2 Timothy
Paul's last surviving letter, written from a Roman prison as he awaits execution (4:6-8), addressed to Timothy, the protégé he calls his beloved child. The chain of witness is about to lose its most senior link, and Paul writes to secure the succession: he summons Timothy to guard the deposit of sound teaching, to endure suffering as the normal cost of gospel work, and to hand what he has received on to faithful men. Interwoven with the charge is stark personal news — deserters, a lonely first defense, a request for the cloak and the parchments — that gives the exhortation the weight of a dying man's testament. The aim is not comfort but continuity: keep the pattern, and pass it on.
Themes
- Guard the deposit — The parathēkē — the sound teaching entrusted to Paul and now to Timothy — must be kept unaltered and handed on intact.
- Suffering as normal — Endurance is not an interruption of gospel ministry but a mark of it; soldier, athlete, and farmer all pay before they gain.
- Succession — What Timothy heard among many witnesses he must commit to faithful men who can teach others — a four-generation chain.
- Unashamed testimony — The recurring 'not ashamed' (1:8, 12, 16) reframes chains and reproach as fellowship in the gospel, not disgrace.
- God-breathed Scripture — Against the drift of the last days, the God-breathed writings equip the man of God completely — the ground Timothy stands on.
Outline
- 1. Guard what was entrusted — Stir up the gift, don't be ashamed, keep the pattern of sound words.
- 2. Endure and hand it on — Commit the deposit to faithful men; endure as soldier, athlete, farmer; be an approved workman.
- 3. Stand as the times worsen — The last days breed godless men; but you continue in what you learned — the God-breathed Scriptures.

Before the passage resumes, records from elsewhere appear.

(* ===== verification/Spf.v ===== *)
(** * SPF (packages/mail-auth/src/spf.ts, second part)

    [checkSpf] and everything under it.  The injected [DnsResolver] is the class [Resolver]: what it
    answers may depend on how many questions were asked before, so that no two answers have to agree.
    The evaluation context carries, besides the fields of the source, the number of questions asked so
    far and of clock readings.  The text of an exception is the constructor of [SpfMessage] with what
    the source puts into it. *)

From S2P Require Import Prelude JsString JsNumber Net Loop Effects MimeHeaders Trace Cidr.

(** ** The resolver *)

(** What a call of the resolver does: it returns, or throws [DnsNotFoundError] or something else. *)
Inductive Answer (A : Type) := Found (a : A) | NotFound | Failed (message : jsstr).
Arguments Found {A} a.
Arguments NotFound {A}.
Arguments Failed {A} message.

Record DnsMxRecord := mkMx { exchange : jsstr; preference : Z }.

Class Resolver := {
  txt : nat -> jsstr -> Answer (list jsstr);
  mx : nat -> jsstr -> Answer (list DnsMxRecord);
  a : nat -> jsstr -> Answer (list jsstr);
  aaaa : nat -> jsstr -> Answer (list jsstr);
  ptr : nat -> jsstr -> Answer (list jsstr);
  dateNow : nat -> Z
}.

(** ** Context and errors *)

Inductive ErrorKind := Permerror | Temperror.

Inductive QueryType := QTxt | QMx | QA | QAaaa | QPtr.

Inductive SpfMessage :=
| MLookupLimit | MVoidLimit
| MQueryFailed (q : QueryType) (name : jsstr) (detail : SpfMessage)
| MSeveralRecords (domain : jsstr) | MMacro (spec : jsstr) | MBadDomainExpanded (domain : jsstr)
| MBadIp4 (arg : jsstr) | MBadIp4Prefix (n : Z) | MBadIp6 (arg : jsstr) | MBadIp6Prefix (n : Z)
| MBadMechanism (term : jsstr) | MUnknownTerm (term : jsstr) | MTwoRedirects | MTwoExps
| MBadDomain (domain : jsstr) | MNoRecord (domain : jsstr) | MBadIp (ip : jsstr)
| MDns (detail : jsstr).

(** [SpfEvalError], or what the resolver threw ([None]). *)
Record Thrown := mkThrown { kind : option ErrorKind; message : SpfMessage }.

Definition spfError (k : ErrorKind) (m : SpfMessage) : Thrown := {| kind := Some k; message := m |}.

Record EvalCtx := mkCtx {
  lookups : Z;
  voidLookups : Z;
  pMacroValue : option jsstr;
  pendingExplanation : option jsstr;
  queries : nat;
  ticks : nat
}.

Definition initialCtx : EvalCtx :=
  {| lookups := 0; voidLookups := 0; pMacroValue := None; pendingExplanation := None; queries := 0; ticks := 0 |}.

(** The fields of [MacroCtx] and the client address of [EvalCtx], which is the same. *)
Record MacroCtx := mkMacro {
  senderFull : jsstr; senderLocal : jsstr; senderDomain : jsstr; helo : jsstr; clientIp : ParsedIp; currentDomain : jsstr
}.

Abbreviation M := (Eff EvalCtx Thrown).

Definition countLookup : M unit :=
  do_ modify (fun c => c <| lookups ::= Z.succ |>);
  do n <- get lookups;
  if 10 <? n then throw (spfError Permerror MLookupLimit) else ret tt.

Definition countVoidLookup : M unit :=
  do_ modify (fun c => c <| voidLookups ::= Z.succ |>);
  do n <- get voidLookups;
  if 2 <? n then throw (spfError Permerror MVoidLimit) else ret tt.

Definition optVoid (count : bool) : M unit := if count then countVoidLookup else ret tt.

(** One question: the answer is that of the moment. *)
Definition ask {A} (q : nat -> jsstr -> Answer A) (name : jsstr) : M (Answer A) :=
  do n <- get queries;
  do_ modify (fun c => c <| queries ::= S |>);
  ret (q n name).

(** [await resolver.q(name)] where nothing but an outer [catch] handles what it throws. *)
Definition askOrThrow {A} (q : nat -> jsstr -> Answer A) (name : jsstr) : M A :=
  do r <- ask q name;
  match r with
  | Found x => ret x
  | NotFound => throw {| kind := None; message := MDns [] |}
  | Failed e => throw {| kind := None; message := MDns e |}
  end.

(** [s.replace(/\.$/, "")] *)
Definition dropDot (s : jsstr) : jsstr := if endsWith1 DOT s then take (length s - 1) s else s.

Definition isLabelChar (c : Z) : bool :=
  isDigit c || ((65 <=? c) && (c <=? 90)) || ((97 <=? c) && (c <=? 122)) || (c =? 95) || (c =? 45).

Definition isValidDomain (d : jsstr) : bool :=
  match d with
  | [] => false
  | _ => if (253 <? length d)%nat then false
         else forallb (fun label => ((1 <=? length label) && (length label <=? 63))%nat && forallb isLabelChar label) (splitOn DOT d)
  end.

Section Evaluation.
Context `{Resolver}.

(** ** Questions with their budget *)

(** [/^v=spf1(\s|$)/i.test(t)] *)
Definition isSpfRecord (t : jsstr) : bool :=
  startsWithI (js "v=spf1") t && match drop 6 t with [] => true | c :: _ => isWs c end.

Definition fetchSpfRecord (domain : jsstr) (countVoidIfEmpty : bool) : M (option jsstr) :=
  do r <- ask txt domain;
  match r with
  | NotFound => do_ optVoid countVoidIfEmpty; ret None
  | Failed e => throw (spfError Temperror (MQueryFailed QTxt domain (MDns e)))
  | Found [] => do_ optVoid countVoidIfEmpty; ret None
  | Found txts =>
      match List.filter isSpfRecord txts with
      | [] => ret None
      | [r] => ret (Some r)
      | _ => throw (spfError Permerror (MSeveralRecords domain))
      end
  end.

Definition lookupAddrs (domain : jsstr) (v : IpVersion) (countVoid : bool) : M (list ParsedIp) :=
  do r <- ask (match v with V4 => a | V6 => aaaa end) domain;
  match r with
  | NotFound => do_ optVoid countVoid; ret []
  | Failed e => throw (spfError Temperror (MQueryFailed (match v with V4 => QA | V6 => QAaaa end) domain (MDns e)))
  | Found raw =>
      do_ (match raw with [] => optVoid countVoid | _ => ret tt end);
      ret (omap parseIp raw)
  end.

(** [safeMx] and [safePtr].  An empty answer is counted inside the [try], so that its own [catch]
    also gets the exception of the counter. *)
Definition safeQuery {A} (q : nat -> jsstr -> Answer (list A)) (t : QueryType) (name : jsstr) : M (list A) :=
  do r <- ask q name;
  match r with
  | NotFound => do_ countVoidLookup; ret []
  | Failed e => throw (spfError Temperror (MQueryFailed t name (MDns e)))
  | Found [] =>
      do_ catch countVoidLookup (fun err => throw (spfError Temperror (MQueryFailed t name (message err))));
      ret []
  | Found recs => ret recs
  end.
Lemma spends_addrs n k domain v count : 1 <= k -> spends n k (lookupAddrs domain v count).
Proof.
  intros Hk. apply spends_asking; [done|]. intros [raw| |e]; [|apply spends_then; [done|by apply spends_optVoid|]; auto with spf|auto with spf].
  apply spends_then; [done| |auto with spf]. destruct raw; [by apply spends_optVoid|auto with spf].
Qed.

Lemma spends_safeQuery {A} n k (q : nat -> jsstr -> Answer (list A)) t name : 1 <= k -> spends n k (safeQuery q t name).
Proof.
  intros Hk. apply spends_asking; [done|]. intros [[|x recs]| |e]; [|auto with spf| |auto with spf];
    (apply spends_then; [done| |auto with spf]); [apply spends_catch; [|auto with spf]|]; by apply spends_void.
Qed.

(** The loops ask once per name, for at most ten names. *)
Lemma spends_mxLoop n k ip prefix recs : len recs <= k -> spends n k (mxLoop ip prefix recs).
Proof.
  revert k. induction recs as [|r recs IH]; intros k Hk; cbn [mxLoop]; [unfold len in Hk; cbn in Hk; auto with spf|].
  rewrite len_cons in Hk. pose proof (len_nonneg recs).
  eapply (spends_bind n 1 (k - 1)); [by apply spends_addrs| |lia|lia]. intros addrs. destruct (existsb _ addrs); [auto with spf|]. apply IH. lia.
Qed.

Lemma spends_ptrLoop n k ip domain names : len names <= k -> spends n k (ptrLoop ip domain names).
Proof.
  revert k. induction names as [|r names IH]; intros k Hk; cbn [ptrLoop]; [unfold len in Hk; cbn in Hk; auto with spf|].
  rewrite len_cons in Hk. pose proof (len_nonneg names).
  eapply (spends_bind n 1 (k - 1)); [by apply spends_addrs| |lia|lia]. intros addrs. destruct (existsb _ addrs && _); [auto with spf|]. apply IH. lia.
Qed.

Lemma len_take {A} (l : list A) : len (take 10 l) <= 10.
Proof. unfold len. rewrite length_take. lia. Qed.

(** A macro pays for itself. *)
Lemma spends_pLoop n ip names : spends n 0 (pMacroLoop ip names).
Proof.
  revert n. induction names as [|name names IH]; intros n; cbn [pMacroLoop]; [auto with spf|]. apply spends_counted; [|done]. intros n'.
  eapply (spends_bind n' 1 10); [by apply spends_askOrThrow| |done|lia]. intros raw. destruct (existsb _ raw); [auto with spf|].
  eapply spends_weaken; [apply IH|lia].
Qed.

Lemma spends_pMacro n ip : spends n 0 (resolvePMacro ip).
Proof.
  apply spends_catch; [|auto with spf]. apply spends_counted; [|done]. intros n'. eapply (spends_bind n' 1 10); [by apply spends_askOrThrow| |done|lia].
  intros names. eapply spends_weaken; [apply spends_pLoop|lia].
Qed.

Lemma spends_macro n letter m e : spends n 0 (macroValueAsync letter m e).
Proof.
  unfold macroValueAsync. cbv zeta.
  repeat match goal with |- costs _ _ _ (if letter =? ?c then _ else _) => destruct (letter =? c); [try (by auto with spf)|] end; [| |by auto with spf].
  - apply spends_then; [done|auto with spf|]. intros [v|]; [auto with spf|]. apply spends_then; [done|apply spends_pMacro|]. intros v.
    apply spends_then; [done|by apply spends_modify|auto with spf].
  - destruct e; [|auto with spf]. apply spends_then; [done| |auto with spf].
    unfold readClock. apply spends_then; [done|auto with spf|]. intros t. apply spends_then; [done|by apply spends_modify|auto with spf].
Qed.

- 4. Preach the word; the race is run — The final charge under oath, Paul's valediction, and the lonely human closing.
Chapters
- 2 Timothy 1 — Paul grounds the whole letter in a single motion: what God entrusted must be guarded and passed on. He opens with thanksgiving for Timothy's inherited faith (vv. 3-7), calls him not to be ashamed but to join in suffering for a gospel rooted in God's eternal purpose (vv. 8-12), states the letter's thesis — hold and guard the deposit (vv. 13-14) — and then illustrates the stakes with live examples of failure and faithfulness: all Asia deserted him, but Onesiphorus was not ashamed of his chain (vv. 15-18).
- 2 Timothy 2 — If the deposit is to outlive Paul, it must be transmitted, and transmission costs. Paul commands Timothy to commit what he heard to faithful men who can teach others (vv. 1-7), then motivates the required endurance from three angles: the soldier/athlete/farmer who all suffer before they gain, the risen Christ and the trustworthy saying (vv. 8-13), the workman who rightly handles the word amid corrosive error (vv. 14-19), and finally the vessel who cleanses himself to be useful, correcting opponents with gentleness (vv. 20-26).
- 2 Timothy 3 — Paul widens the lens from the local errorists to the whole trajectory of 'the last days,' cataloguing a self-loving, godless character that wears religion's form while denying its power (vv. 1-9). Against that drift he sets a sharp 'but you' (v. 10): Timothy has followed Paul's teaching and sufferings, and must keep standing on what he learned — the holy Scriptures he has known from infancy, which are God-breathed and equip the man of God completely (vv. 10-17).
- 2 Timothy 4 — The letter reaches its climax and close. Paul issues the central charge under solemn oath — preach the word, in season and out, because a time of itching ears is coming (vv. 1-5) — then gives his own valediction as the reason the charge now falls to Timothy: his life is being poured out, the race is finished, the crown awaits (vv. 6-8). The remainder is intensely human: a plea to come soon, a roll call of the loyal and the deserters, the cloak and the parchments, the lonely first defense and the Lord who stood by him, and final greetings (vv. 9-22).